(175bk) Dynamic Model of Intrathymic T-Cell Vs Myeloid Commitment

Transcription factor PU.1 promotes myeloid differentiation by downregulating several genes critical to T cell commitment, including GATA-3, MYB, and E proteins, while upregulating myeloid specific genes, such as Csf1r and Itgam. There is evidence suggesting that in early T-cell stages, when levels of both PU.1 and Notch signaling are high, the two factors act to blunt the efficiency of the other’s target activation. The system, however, is intrinsically biased against PU.1, as a result of its eventual silencing by Notch-activated GATA-3 and other factors.

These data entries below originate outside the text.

(** * Protection *)
Fixpoint amap (f : vm_node -> vm_node) (t : atree vm_node) : atree vm_node :=
  match t with ANil => ANil | ANode l x r => ANode (amap f l) (f x) (amap f r) end.
(** [node->vn_prot = new_prot;], for the node that tree and list share. *)
Definition store_prot (k : bool) (node : vm_node) (prot : Z) : VM unit :=
  v ← get_space k;
  let f z := if bool_decide (z = node) then with_prot node prot else z in
  set_space k (MkSpace (amap f (vm_map v)) (map f (vm_byaddr v))).
Definition protect_node (k : bool) (node : vm_node) (lo hi mask fl mode tag : Z) : VM Z :=
  if in_range lo hi node && (negb (flag mode VM_PROTECT_TAG) || (vn_closure node =? tag)) then
    let new_prot := Z.lor (Z.land (vn_prot node) mask) fl in
    (if new_prot =? vn_prot node then mret tt
     else store_prot k node new_prot ≫= fun _ => vm_map_node (with_prot node new_prot)) ≫= fun _ =>
    mret (VM_NODE_SIZE node)
  else mret 0.
Fixpoint impl_vm_protect (k : bool) (t : atree vm_node) (lo hi semi level mask fl mode tag : Z) : VM Z :=
  match t with
  | ANil => mret 0
  | ANode l node r =>
      result ← protect_node k node lo hi mask fl mode tag;
      let walk_min := (lo <? semi) && nonnil l in
      let walk_max := (semi <=? hi) && nonnil r in
      let '(smin, lmin) := ATREE_WALKMIN VM_PAGE_BITS semi level in
      let '(smax, lmax) := ATREE_WALKMAX VM_PAGE_BITS semi level in
      if walk_min then
        more ← (if walk_max then impl_vm_protect k r lo hi smax lmax mask fl mode tag else mret 0);
        rest ← impl_vm_protect k l lo hi smin lmin mask fl mode tag;
        mret (u32 (result + more + rest))
      else if walk_max then
        rest ← impl_vm_protect k r lo hi smax lmax mask fl mode tag; mret (u32 (result + rest))
      else mret result
  end.
Definition range_checks (page num_pages : Z) : VM unit :=
  scheck (page <? u32 (page + num_pages)) ≫= fun _ =>
  scheck (u32 (page + num_pages) <=? VM_VPAGE_MAX + 1).
Definition vm_protect (page_index num_pages mask fl mode tag : Z) : VM Z :=
  if num_pages =? 0 then mret 0
  else
    range_checks page_index num_pages ≫= fun _ =>
    s ← sget;
    let k := effective s page_index in
    vm_acquire ≫= fun _ =>
    v ← get_space k;
    if nonnil (vm_map v) then
      vm_split_before k page_index ≫= fun _ =>
      vm_split_before k (page_index + num_pages) ≫= fun _ =>
      v ← get_space k;
      result ← impl_vm_protect k (vm_map v) page_index (page_index + num_pages - 1) VM_SEMI0 VM_LEVEL0
                 mask fl mode tag;
      vm_merge_before k (page_index + num_pages) ≫= fun _ =>
      vm_merge_before k page_index ≫= fun _ =>
      mret result
    else mret 0.

(** * Free ranges *)
Definition guard_gap (s : vst) (node : vm_node) (type gap : Z) : Z :=
  if vr_type (vs_region s (vn_region node)) =? type then gap else 0.
Definition check_free (s : vst) (candidate num_pages : Z) : outcome unit :=
  kassert (is_none (vm_getanynode s candidate (u32 (candidate + num_pages - 1)))).
(** [for (;;) ... iter = VM_NODE_PREV(iter);], with the nodes in front of [iter], the
    next one first. *)
Fixpoint getfree_below (s : vst) (iter : vm_node) (prevs : list vm_node) (num_pages align gap : Z)
    : outcome (option Z) :=
  let prev_end :=
    match prevs with
    | prev :: _ => u32 (VM_NODE_END prev + guard_gap s prev VM_REGION_HIGUARD gap)
    | [] => 0
    end in
  let candidate := u32 (VM_NODE_BEGIN iter - guard_gap s iter VM_REGION_HIGUARD gap) in
  if VM_NODE_BEGIN iter <? candidate then Ret None
  else
    let candidate := u32 (candidate - num_pages) in
    if VM_NODE_BEGIN iter <? candidate then Ret None
    else
      let candidate := FLOOR_ALIGN candidate align in
      if prev_end <=? candidate then
        check_free s candidate num_pages ≫= fun _ => Ret (Some candidate)
      else
        match prevs with
        | [] => Ret None
        | prev :: prevs => getfree_below s prev prevs num_pages align gap
        end.
Fixpoint getfree_above (s : vst) (k : bool) (iter : vm_node) (nexts : list vm_node)
    (num_pages align gap : Z) : outcome (option Z) :=
  let next_begin :=
    match nexts with
    | next :: _ => u32 (VM_NODE_BEGIN next - guard_gap s next VM_REGION_LOGUARD gap)
    | [] => 0
    end in
  let candidate :=
    CEIL_ALIGN (u32 (VM_NODE_END iter + guard_gap s iter VM_REGION_HIGUARD gap)) align in
  if (num_pages <=? u32 (next_begin - candidate)) &&
     (k || (u32 (candidate + num_pages) <=? KERNEL_BASE_PAGE)) then
    check_free s candidate num_pages ≫= fun _ => Ret (Some candidate)
  else
    match nexts with
    | [] => Ret None
    | next :: nexts => getfree_above s k next nexts num_pages align gap
    end.
(** The nodes before (the last one first) and after [node] in the list. *)
Fixpoint around (node : vm_node) (before l : list vm_node) : list vm_node * list vm_node :=
  match l with
  | [] => (before, [])
  | x :: l => if bool_decide (x = node) then (before, l) else around node (x :: before) l
  end.
(** The checks at the label [winner]. *)
Definition getfree_winner (s : vst) (k : bool) (candidate num_pages : Z) : outcome (option Z) :=
  let end_ := u32 (candidate + num_pages) in
  if end_ <? candidate then Ret None
  else if VM_VPAGE_MAX + 1 <? end_ then Ret None
  else if (if k then candidate <? KERNEL_BASE_PAGE else KERNEL_BASE_PAGE <=? end_) then Ret None
  else check_free s candidate num_pages ≫= fun _ => Ret (Some candidate).
Definition impl_vm_getfree (s : vst) (k : bool) (hint num_pages align gap : Z) (below : bool)
    : outcome (option Z) :=
  let page_max := u32 (hint + num_pages - 1) in
  if (page_max <? hint) || (VM_VPAGE_MAX <? page_max) then Ret None
  else
    let v := space s k in
    let info := vm_findnodes (MkInfo None None) (vm_map v) hint page_max VM_SEMI0 VM_LEVEL0 in
    match ni_min info, ni_max info with
    | None, None => Ret (Some hint)
    | Some mn, Some mx =>
        kassert (a_vmin mn <=? page_max) ≫= fun _ =>
        kassert (hint <=? a_vmax mx) ≫= fun _ =>
        (if below then let '(prevs, _) := around mn [] (vm_byaddr v) in getfree_below s mn prevs num_pages align gap
         else let '(_, nexts) := around mx [] (vm_byaddr v) in getfree_above s k mx nexts num_pages align gap)
          ≫= fun o =>
        match o with
        | None => Ret None
        | Some candidate => getfree_winner s k candidate num_pages
        end
    | _, _ => Panic
    end.
(** From [retry] on; [gap] is dismissed once. *)
Definition getfree_search (s : vst) (k : bool) (hint num_pages align gap mode : Z) : outcome (option Z) :=
  let below := flag mode VM_GETFREE_FBELOW in
  impl_vm_getfree s k hint num_pages align gap below ≫= fun o =>
  match o with
  | Some result => Ret (Some result)
  | None =>
      if flag mode VM_GETFREE_FSTRICT then Ret None
      else impl_vm_getfree s k hint num_pages align gap (negb below)
  end.
(** [effective_vm] of the hint. *)
Definition getfree_vm (s : vst) (hint mode : Z) : bool :=
  if (hint <? KERNEL_BASE_PAGE) || ((hint =? KERNEL_BASE_PAGE) && flag mode VM_GETFREE_FBELOW)
  then vs_this s else true.
(** An empty address space, or an empty range. *)
Definition getfree_empty (k : bool) (hint num_pages mode : Z) : option Z :=
  let end_ := u32 (hint + num_pages) in
  if (end_ <? hint) || (VM_VPAGE_MAX + 1 <? end_) then
    if flag mode VM_GETFREE_FSTRICT && negb (flag mode VM_GETFREE_FBELOW) then None
    else
      let hint := VM_VPAGE_MAX + 1 - num_pages in
      if (if k then hint <? KERNEL_BASE_PAGE else KERNEL_BASE_PAGE <=? hint + num_pages) then None
      else Some hint
  else Some hint.
Definition getfree_at (s : vst) (hint num_pages align gap mode : Z) : outcome Z :=
  let k := getfree_vm s hint mode in
  (if VM_VPAGE_MAX + 1 <? num_pages then Ret None
   else if (num_pages =? 0) || negb (nonnil (vm_map (space s k))) then
     Ret (getfree_empty k hint num_pages mode)
   else
     getfree_search s k hint num_pages align gap mode ≫= fun o =>
     match o with
     | Some result => Ret (Some result)
     | None =>
         if negb (flag mode VM_GETFREE_FFORCEGAP) && negb (gap =? 0) then
           getfree_search s k hint num_pages align 0 mode
         else Ret None
     end) ≫= fun o =>
  match o with
  | None => Throw E_BADALLOC
  | Some result => check_free s result num_pages ≫= fun _ => Ret result
  end.
Definition vm_getfree (s : vst) (hint num_pages align gap mode : Z) : outcome Z :=
  if flag mode VM_GETFREE_FBELOW then
    if hint <? num_pages then
      if hint =? 0 then getfree_at s (u32 (VM_VPAGE_MAX + 1 - num_pages)) num_pages align gap mode
      else if flag mode VM_GETFREE_FSTRICT then Throw E_BADALLOC
      else getfree_at s 0 num_pages align gap (Z.land mode VM_GETFREE_FBELOW)
    else getfree_at s (hint - num_pages) num_pages align gap mode
  else getfree_at s hint num_pages align gap mode.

Intrathymic development of the T-cell lineage depends on the temporal and quantitative coordination of numerous regulatory molecules needed to promote T-cell development and exclude alternative developmental pathways. The T-cell vs myeloid decision can be mainly viewed as a competition between the T-cell-promoting effects of Notch signaling, and the pro-myeloid effects of PU.1 target gene activation. We are developing a cybernetic framework that optimizes the T-cell or myeloid cell potential as the cybernetic goal/cell fate decision as a function of PU.1 and Notch signaling. Our model can qualitatively reproduce the experimental results observed during both absolute and temporally-graded levels of regulation by Notch and PU.1.